Submissions, abstracts and sample writings should be sent by email as MS WORD or RTF attachments to info@translados.org. Please include in the email’s subject area the word [SUBMISSION] . We sugest that the final lenght for reviews should be preferably around 1500 to 2000 words and essays around 3000 to 6000 words. Please include a up to 100 word abstract and a biographical note with no more than five sentences with the submissions. Contributions should be formatted following the latest edition of the Oxford Manual of Style.

 

Guidelines and Resources

Below you can find some guidelines and details related to submission of material.

. Contributors can accept the proposed point of view of each TRANSLADOS Journal issue or react with new interpretations related to the proposed themes and concepts.

. Additional cases might be suggested by contributors, following the conceptual approach defined in the “open call” for each issue. The proposals might be accepted, depending on their evaluation by the editorial board.

. Proposed contributions will be evaluated on the basis of a previous abstract (120 to 250 words), and detailed information about the proposed submission’s content (total length and number of notes and images or illustrations).

. Contributions can be written in Portughese, English, Italian, or Spanish-Castellano. As far as possible we try to present texts in at least two of these languages.

. All texts (including footnotes, image credits, etc.) should be submitted digitally in .rtf format and edited according to the Oxford Manual of Style.

. All illustrations and drawings should be submitted digitally (.gif, .jpg or .png formats). Please include a numbered list of all illustrations and provide the following information for each: illustration source, name of photographer or artist, name of copyright holder, or “no copyright” and caption, if needed.
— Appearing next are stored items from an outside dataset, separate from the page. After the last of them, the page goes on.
(** X11: the request on the wire.  With arguments in the range of their C
    types and [len] bytes behind [param], the one record handed to
    [sendmsg] is four header bytes and [len] payload bytes: its header
    reads back as the three arguments and its payload is the first [len]
    bytes of [param]. *)
Theorem hal_ipc_cmd_request_framing (service_id opcode len : Z)
    (param : buffer) (rsp_len : option Z) (rsp : option buffer)
    (fd : option Z) (send : send_event) (reply : recv_event) (s : ipc_state) :
  0 <= cmd_sk s ->
  0 <= service_id < 256 ->
  0 <= opcode < 256 ->
  0 <= len < 65536 ->
  len <= Z.of_nat (length param) ->
  exists data,
    filter is_sendmsg
      (fst (hal_ipc_cmd service_id opcode len param rsp_len rsp fd send
              reply s))
    = [EvSendmsg (cmd_sk s) data (sendmsg_model send data)]
    /\ Z.of_nat (length data) = Msg.hdr_size + len
    /\ Forall (fun b => 0 <= b < 256) (firstn 4 data)
    /\ Msg.hdr_of_bytes data
       = {| Msg.service_id := service_id; Msg.opcode := opcode;
            Msg.len := len |}
    /\ Msg.payload data = firstn (Z.to_nat len) param.
Proof.
  intros Hsk Hsvc Hop Hlen Hparam.
  eexists. split; [apply hal_ipc_cmd_sends; exact Hsk|].
  unfold Msg.hdr_bytes. cbn [Msg.service_id Msg.opcode Msg.len app].
  assert (Hdm : len mod 256 + 256 * (len / 256) = len).
  { rewrite Z.add_comm. symmetry. apply Z.div_mod. lia. }
  split; [|split; [|split]].
  - cbn [length]. rewrite length_firstn. unfold Msg.hdr_size. lia.
  - cbn [firstn]. repeat constructor; try lia.
    + apply Z.mod_pos_bound. lia.
    + apply Z.mod_pos_bound. lia.
    + apply Z.div_pos; lia.
    + apply Z.div_lt_upper_bound; lia.
  - unfold Msg.hdr_of_bytes. cbn [nth]. rewrite Hdm. reflexivity.
  - unfold Msg.payload, Msg.hdr_of_bytes. cbn [nth Msg.len skipn].
    rewrite Hdm. apply firstn_all2.
    rewrite length_firstn. lia.
Qed.

(** * Further properties of the notification thread *)

Lemma notification_dispatch_then (msg : buffer) (fd : Z) (k : M unit)
    (s : ipc_state) :
  (notification_dispatch msg fd ;; k) s
  = (dispatch_log msg ++ fst (k s), snd (k s)).
Proof.
  unfold bind, notification_dispatch, dispatch_log.
  destruct (Msg.service_id (Msg.hdr_of_bytes msg)
            =? HAL_SERVICE_ID_BLUETOOTH); reflexivity.
Qed.

Lemma well_framed_tests (m : msghdr) :
  well_framed m = true ->
  Msg.hdr_size <= msg_ret m
  /\ HAL_MSG_MINIMUM_EVENT <= Msg.opcode (Msg.hdr_of_bytes (msg_iov0 m))
  /\ msg_ret m = Msg.hdr_size + Msg.len (Msg.hdr_of_bytes (msg_iov0 m)).
Proof.
  unfold well_framed. intros H.
  apply andb_prop in H as [H H3]. apply andb_prop in H as [H1 H2].
  apply Z.leb_le in H1. apply Z.leb_le in H2. apply Z.eqb_eq in H3.
  repeat split; assumption.
Qed.

(** The loop's tests on a read that is framed well: only the
    auxiliary-data loop is left to decide. *)
Lemma notification_iter_well_framed (c : Z) (m : msghdr) :
  well_framed m = true ->
  notification_iter c (msg_ret m) (msg_iov0 m) (msg_control m)
  = match msg_control m with
    | [] => NullDeref
    | _ :: _ => Dispatch (msg_iov0 m) (-1)
    end.
Proof.
  intros H. apply well_framed_tests in H as [H1 [H2 H3]].
  unfold notification_iter, recv_aux, CMSG_FIRSTHDR.
  unfold Msg.hdr_size in *.
  destruct (Z.ltb_spec (msg_ret m) 0); [lia|].
  destruct (Z.eqb_spec (msg_ret m) 0); [lia|].
  destruct (Z.ltb_spec (msg_ret m) 4); [lia|].
  destruct (Z.ltb_spec (Msg.opcode (Msg.hdr_of_bytes (msg_iov0 m)))
              HAL_MSG_MINIMUM_EVENT); [lia|].
  destruct (Z.eqb_spec (msg_ret m)
              (4 + Msg.len (Msg.hdr_of_bytes (msg_iov0 m))));
    [|contradiction].
  cbn [negb]. destruct (msg_control m); reflexivity.
Qed.
(** * Prediction page of the loan-allocation front end

    A shallow embedding of [src/pages/Prediction.js]: the input handler
    [handleInputChange], the fallback scorer [simulatePrediction], the
    API call [callPredictionAPI], the model buttons, [handleSubmit] and
    [resetForm], together with the properties the specification states
    about them.

    JavaScript numbers are IEEE-754 binary64 values.  They are modelled by
    [spec_float] at precision 53 and maximal exponent 1024, with the
    operations of [SpecFloat]; [parseFloat] and [toFixed] follow
    ECMAScript.  Strings are sequences of 8-bit characters. *)

From Stdlib Require Import ZArith Ascii String List Bool Lia DecimalString.
From Stdlib Require Import Floats.SpecFloat.
From stdpp Require Import base option list strings gmap.

Set Warnings "-register-all".

Local Open Scope string_scope.
Local Open Scope Z_scope.

(** ** JavaScript numbers *)

Module JsNumber.

Abbreviation float := spec_float.

Definition prec : Z := 53.
Definition emax : Z := 1024.

Definition NaN : float := S754_nan.
Definition pos_zero : float := S754_zero false.

(** The Number value of a mathematical integer. *)
Definition of_Z (z : Z) : float := binary_normalize prec emax z 0 false.

(** The Number value of [(-1)^neg * D * 10^E], rounded to nearest, ties
    to even.  For a negative [E] the quotient is computed with 64 guard
    bits and the position of the remainder is handed to the rounding. *)
Definition of_decimal (neg : bool) (D E : Z) : float :=
  match D with
  | Zpos d =>
      if 0 <=? E then
        binary_round prec emax neg (Z.to_pos (D * 10 ^ E)) 0
      else
        let den := 10 ^ (- E) in
        let s := Zdigits2 den + 64 in
        let '(q, r) := Z.div_eucl (Z.shiftl D s) den in
        binary_round_aux prec emax neg q (- s) (new_location den r)
  | _ => S754_zero neg
  end.

(** Relational operators; every comparison with NaN is false. *)
Definition lt (x y : float) : bool := SFltb x y.
Definition gt (x y : float) : bool := SFltb y x.
Definition le (x y : float) : bool := SFleb x y.
Definition ge (x y : float) : bool := SFleb y x.

Definition add (x y : float) : float := SFadd prec emax x y.
Definition mul (x y : float) : float := SFmul prec emax x y.

Definition is_nan (x : float) : bool :=
  match x with S754_nan => true | _ => false end.

(** [x || 0]: the left operand when it is truthy; NaN, +0 and -0 are
    falsy. *)
Definition or_zero (x : float) : float :=
  match x with
  | S754_nan | S754_zero _ => pos_zero
  | _ => x
  end.

(** The numeric literal [0.7]. *)
Definition lit_0_7 : float := of_decimal false 7 (-1).

End JsNumber.

Import JsNumber.

(** ** JavaScript strings: [parseFloat], [toUpperCase], [toFixed] *)

Module JsString.

Definition code (c : ascii) : Z := Z.of_N (N_of_ascii c).

Definition is_digit (c : ascii) : bool := (48 <=? code c) && (code c <=? 57).

(** TAB, LF, VT, FF, CR and SPACE. *)
Definition is_white_space (c : ascii) : bool :=
  ((9 <=? code c) && (code c <=? 13)) || (code c =? 32).

Fixpoint trim_start (s : string) : string :=
  match s with
  | String c r => if is_white_space c then trim_start r else s
  | EmptyString => s
  end.

(** The longest run of decimal digits at the head of [s]: their value
    folded onto [acc], their number added to [n], and the rest. *)
Fixpoint read_digits (s : string) (acc n : Z) : Z * Z * string :=
  match s with
  | String c r =>
      if is_digit c then read_digits r (10 * acc + (code c - 48)) (n + 1)
      else (acc, n, s)
  | EmptyString => (acc, n, s)
  end.

Definition read_sign (s : string) : bool * string :=
  match s with
  | String "-" r => (true, r)
  | String "+" r => (false, r)
  | _ => (false, s)
  end.

(** ExponentPart: [e] or [E], an optional sign and at least one digit.
    When it is absent or incomplete the exponent is 0. *)
Definition read_exponent (s : string) : Z :=
  match s with
  | String c r =>
      if (code c =? 101) || (code c =? 69) then
        let '(neg, r1) := read_sign r in
        let '(v, n, _) := read_digits r1 0 0 in
        if n =? 0 then 0 else if neg then - v else v
      else 0
  | EmptyString => 0
  end.

(** [parseFloat]: leading white space is dropped, then the longest
    prefix that is a StrDecimalLiteral is converted; NaN when there is
    none. *)
Definition parseFloat (input : string) : float :=
  let '(neg, s) := read_sign (trim_start input) in
  if String.prefix "Infinity" s then S754_infinity neg
  else
    let '(ip, ni, r1) := read_digits s 0 0 in
    match r1 with
    | String "." r2 =>
        let '(m, nf, r3) := read_digits r2 ip 0 in
        if (ni =? 0) && (nf =? 0) then NaN
        else of_decimal neg m (read_exponent r3 - nf)
    | _ =>
        if ni =? 0 then NaN else of_decimal neg ip (read_exponent r1)
    end.

Definition upper_char (c : ascii) : ascii :=
  if (97 <=? code c) && (code c <=? 122)
  then ascii_of_N (Z.to_N (code c - 32)) else c.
. Transladosdoes not buy intellectual property rights for the material appearing in the magazine. We suggest, always when possible, that external contributors publish their work under Creative Commons licenses (as our web platform already adopt them).

. Contributors whose work is selected for publication in TRANSLADOS Journal will be informed and will then start collaborating with Translados’ editorial group in order to complete the preparation of the submitted work.

 

A provisional list of topics for future issues

What send to TRANSLADOS? Please take a look bellow to see our field of interests.

Appropriation; Meditation and Translation; Curatorial  turn in Artistic production (new practices and methodologies); Relations beetween Media, Culture and Politics; Art as Production of Knowledge; Critical and Educational projects; Art, Architecture and Design (art’s functionalities and new productivisms); Relations between Cultural industry, Art and entertainment; Art in relation to other Eco-systems; Art related to data visualization and diagrammatic systems; Art Economy and (alternative) production systems; Exhibitions as actions in the public sphere; Collaborative strategies and the Participatory; Art Engagements; Art workers as social critics and public intellectuals; Independence, Dependency and Autonomy, New Institutional Critique and Critical Practices;  Post-Colonialism and Under-Represented Historical Narratives; Methodologies of Critical Research.